▸ **Required work**: Copy out the lines of the records below, and only those lines, from the one with "Import Model Res Response Sessions." through the one with "destruct l; [|cbn", exactly as they appear.

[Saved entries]

◇ ◇ ◇ ◇ ◇ ◇ ◇

(** X13: with a table configured, usage reported and the store reachable,
    [trackTokenUsage] adds the four token counts of the response ([x || 0]
    each) to the counters of the worker's item for that model, creating the
    item when there is none; no other item and no other attribute of the item
    changes. When the store fails or no table is configured the ledger is
    left as it was. *)
Theorem trackTokenUsage_accumulates
        (TableName : option string) (workerId modelId : string)
        (response : ConverseResponse) (u : TokenUsage)
        (table : gmap (string * string) (gmap string Value)) :
  JS.truthy_str TableName = true ->
  usage response = Some u ->
  (forall item, table !! ("token-" +:+ workerId, modelId) = Some item ->
                numericCounters item) ->
  let table' := trackTokenUsage TableName true workerId modelId response table in
  (forall attr n,
      (attr, n) ∈ usageIncrements u ->
      counter table' workerId modelId attr = counter table workerId modelId attr + n) /\
  (forall key, key <> ("token-" +:+ workerId, modelId) -> table' !! key = table !! key) /\
  (forall item attr,
      table !! ("token-" +:+ workerId, modelId) = Some item ->
      attr ∉ (usageIncrements u).*1 ->
      table' !! ("token-" +:+ workerId, modelId) ≫= (.!! attr) = item !! attr) /\
  (forall other,
      trackTokenUsage TableName false workerId modelId response table = table /\
      trackTokenUsage None true workerId modelId other table = table).
Proof.
  intros HT Hu Hnum table'. subst table'. unfold trackTokenUsage, counter.
  rewrite HT, Hu. cbn [negb].
  set (key := ("token-" +:+ workerId, modelId)) in *.
  destruct (table !! key) as [item|] eqn:E.
  - destruct (addAll_spec (usageIncrements u) item) as (item' & Hall & Hin & Hout).
    { cbn. apply (bool_decide_unpack _). by vm_compute. }
    { intros attr v Hattr. apply (Hnum item eq_refl). exact Hattr. }
    rewrite Hall. repeat split.
    + intros attr n Hel. rewrite lookup_insert_eq, (Hin attr n Hel).
      by destruct (item !! attr) as [[]|].
    + intros key' Hne. by rewrite lookup_insert_ne.
    + intros item0 attr [= <-] Hattr. rewrite lookup_insert_eq. cbn. by apply Hout.
  - repeat split.
    + intros attr n Hel. rewrite lookup_insert_eq. unfold newLedgerItem.
      cbn in Hel. cbn [foldl usageIncrements fst snd].
      repeat (apply elem_of_cons in Hel as [Heq|Hel]; [injection Heq as -> ->|]);
        [..|by apply elem_of_nil in Hel].
      all: rewrite ?lookup_insert_eq; repeat (rewrite lookup_insert_ne by done);
        rewrite ?lookup_insert_eq; done.
    + intros key' Hne. by rewrite lookup_insert_ne.
    + intros item0 attr [=].
Qed.

End LedgerProps.

Lemma trackTokenUsage_accumulates_witness :
  Ledger.counter
    (Ledger.trackTokenUsage (Some "table") true "w1" "m1" Cases.usageResponse Cases.ledger0)
    "w1" "m1" "inputToken" = 107.
Proof.
  assert (Hnum : forall item,
             Cases.ledger0 !! ("token-" +:+ "w1", "m1") = Some item ->
             Ledger.numericCounters item).
  { intros item [= <-] attr v Hattr.
    repeat (apply elem_of_cons in Hattr as [->|Hattr]);
      [..|by apply elem_of_nil in Hattr]; vm_compute; intros [= <-]; by eexists. }
  exact (proj1 (trackTokenUsage_accumulates
                  (Some "table") "w1" "m1" Cases.usageResponse Cases.usage1 Cases.ledger0
                  eq_refl eq_refl Hnum) "inputToken" 100 ltac:(by left)).
Defined.


(** ** More on the session store *)

Section TitleMore.
Import Model Res Response Sessions.

Section DropSpaces.
Variable sp1 : ascii -> bool.
Variable sp2 : ascii -> ascii -> bool.
Variable sp3 : ascii -> ascii -> ascii -> bool.

Lemma drop_spaces_fixed (l : list ascii) :
  JS.starts_with_space sp1 sp2 sp3 l = false -> JS.drop_spaces sp1 sp2 sp3 l = l.
Proof.
  destruct l as [|a [|b [|c r]]]; cbn; [done|..].
  - by intros ->%orb_false_elim%proj1.
  - intros [-> [-> _]%orb_false_elim]%orb_false_elim. done.
  - intros [-> [-> ->]%orb_false_elim]%orb_false_elim. done.
Qed.

Lemma drop_spaces_spec (n : nat) : forall l : list ascii,
  (length l <= n)%nat ->
  JS.starts_with_space sp1 sp2 sp3 (JS.drop_spaces sp1 sp2 sp3 l) = false /\
  exists k, l = k ++ JS.drop_spaces sp1 sp2 sp3 l.
Proof.
  induction n as [|n IH]; intros l Hl.
  { destruct l; [|cbn in Hl; lia]. split; [done | by exists []]. }
  destruct l as [|a r1]; [split; [done | by exists []]|].
  cbn [JS.drop_spaces]. cbn [length] in Hl.
  destruct (sp1 a) eqn:E1.
  { destruct (IH r1 ltac:(lia)) as [H [k Hk]]. split; [done|].
    exists (a :: k). cbn. by rewrite <- Hk. }
  destruct r1 as [|b r2].
  { split; [cbn; by rewrite E1 | by exists []]. }
  cbn [length] in Hl. destruct (sp2 a b) eqn:E2.
  { destruct (IH r2 ltac:(lia)) as [H [k Hk]]. split; [done|].
    exists (a :: b :: k). cbn. by rewrite <- Hk. }
  destruct r2 as [|c r3].
  { split; [cbn; by rewrite E1, E2 | by exists []]. }
  cbn [length] in Hl. destruct (sp3 a b c) eqn:E3.
  { destruct (IH r3 ltac:(lia)) as [H [k Hk]]. split; [done|].
    exists (a :: b :: c :: k). cbn. by rewrite <- Hk. }
  split; [cbn; by rewrite E1, E2, E3 | by exists []].
Qed.

Lemma starts_with_space_app (k t : list ascii) :
  JS.starts_with_space sp1 sp2 sp3 k = true ->
  JS.starts_with_space sp1 sp2 sp3 (k ++ t) = true.
Proof.
  destruct k as [|a [|b [|c r]]]; cbn; [done|..].
  - rewrite orb_false_r. by intros ->.
  - destruct (sp1 a); [done|]. cbn. rewrite orb_false_r. by intros ->.
  - done.
Qed.

End DropSpaces.

Lemma trim_start_bytes_head (l : list ascii) :
  JS.starts_with_space JS.is_space JS.is_space2 JS.is_space3 (JS.trim_start_bytes l)
  = false.
Proof. by apply (drop_spaces_spec _ _ _ (length l)). Qed.

Lemma trim_end_bytes_idem (l : list ascii) :
  JS.trim_end_bytes (JS.trim_end_bytes l) = JS.trim_end_bytes l.
Proof.
  unfold JS.trim_end_bytes. rewrite rev_involutive. f_equal.
  apply drop_spaces_fixed. by apply (drop_spaces_spec _ _ _ (length (rev l))).
Qed.

(** Trimming the end leaves a beginning of the bytes, so it cannot uncover
    white space at the head. *)
Lemma trim_start_after_trim_end (l : list ascii) :
  JS.starts_with_space JS.is_space JS.is_space2 JS.is_space3 l = false ->
  JS.trim_start_bytes (JS.trim_end_bytes l) = JS.trim_end_bytes l.
Proof.
  intros Hl. apply drop_spaces_fixed.
  destruct (JS.starts_with_space _ _ _ (JS.trim_end_bytes l)) eqn:E; [|done].
  unfold JS.trim_end_bytes in E.
  destruct (drop_spaces_spec JS.is_space (fun a b => JS.is_space2 b a)
              (fun a b c => JS.is_space3 c b a) (length (rev l)) (rev l) ltac:(done))
    as [_ [k Hk]].
  apply (f_equal (@rev ascii)) in Hk. rewrite rev_involutive, rev_app_distr in Hk.
  apply (starts_with_space_app _ _ _ _ (rev k)) in E. rewrite <- Hk in E. congruence.
Qed.

Lemma trim_idem (s : string) : JS.trim (JS.trim s) = JS.trim s.
Proof.
  unfold JS.trim, JS.trim_end, JS.trim_start.
  rewrite !list_ascii_of_string_of_list_ascii.
  rewrite trim_start_after_trim_end by apply trim_start_bytes_head.
  by rewrite trim_end_bytes_idem.
Qed.

(** A string of ASCII blanks trims to the empty string. *)
Lemma trim_blank (s : string) :
  Forall (fun c => JS.is_space c = true) (list_ascii_of_string s) ->
  JS.trim s = EmptyString.
Proof.
  intros H. unfold JS.trim, JS.trim_end, JS.trim_start.
  rewrite list_ascii_of_string_of_list_ascii.
  replace (JS.trim_start_bytes (list_ascii_of_string s)) with (@nil ascii); [done|].
  induction H as [|c l Hc _ IH]; [done|]. cbn. by rewrite Hc.
Qed.

(** X14: [generateSessionTitle] never throws and always returns a trimmed
    string; the string is non-empty only if the provider answered and the
    first block of the answer is a text, whose trimmed form it is. *)
Theorem generateSessionTitle_total
        (converse : string -> list string -> ConverseCommandInput ->
                    Result (ConverseResponse * option Z))
        (workerId message : string) :
  let title := generateSessionTitle converse workerId message in
  JS.trim title = title /\
  (title <> EmptyString ->
   exists response budget t rest,
     converse workerId ["haiku3.5"] (titleRequest message) = Ok (response, budget) /\
     output_message response ≫= content = Some (CText t :: rest) /\
     title = JS.trim t).
Proof.
  intros title. subst title. unfold generateSessionTitle, firstText.
  destruct (converse _ _ _) as [[response budget]|e]; [|by split].
  destruct (output_message response ≫= content) as [[|c rest]|] eqn:E; [by split| |by split].
  split; [apply trim_idem|].
  destruct c as [t| | | | |]; simpl; try done.
  intros _. by exists response, budget, t, rest.
Qed.

End TitleMore.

◇ ◇ ◇ ◇ ◇ ◇ ◇

▸ **Exercise output**:
Import Model Res Response Sessions.

Section DropSpaces.
Variable sp1 : ascii -> bool.
Variable sp2 : ascii -> ascii -> bool.
Variable sp3 : ascii -> ascii -> ascii -> bool.

Lemma drop_spaces_fixed (l : list ascii) :
  JS.starts_with_space sp1 sp2 sp3 l = false -> JS.drop_spaces sp1 sp2 sp3 l = l.
Proof.
  destruct l as [|a [|b [|c r]]]; cbn; [done|..].
  - by intros ->%orb_false_elim%proj1.
  - intros [-> [-> _]%orb_false_elim]%orb_false_elim. done.
  - intros [-> [-> ->]%orb_false_elim]%orb_false_elim. done.
Qed.

Lemma drop_spaces_spec (n : nat) : forall l : list ascii,
  (length l <= n)%nat ->
  JS.starts_with_space sp1 sp2 sp3 (JS.drop_spaces sp1 sp2 sp3 l) = false /\
  exists k, l = k ++ JS.drop_spaces sp1 sp2 sp3 l.
Proof.
  induction n as [|n IH]; intros l Hl.
  { destruct l; [|cbn in Hl; lia]. split; [done | by exists []]. }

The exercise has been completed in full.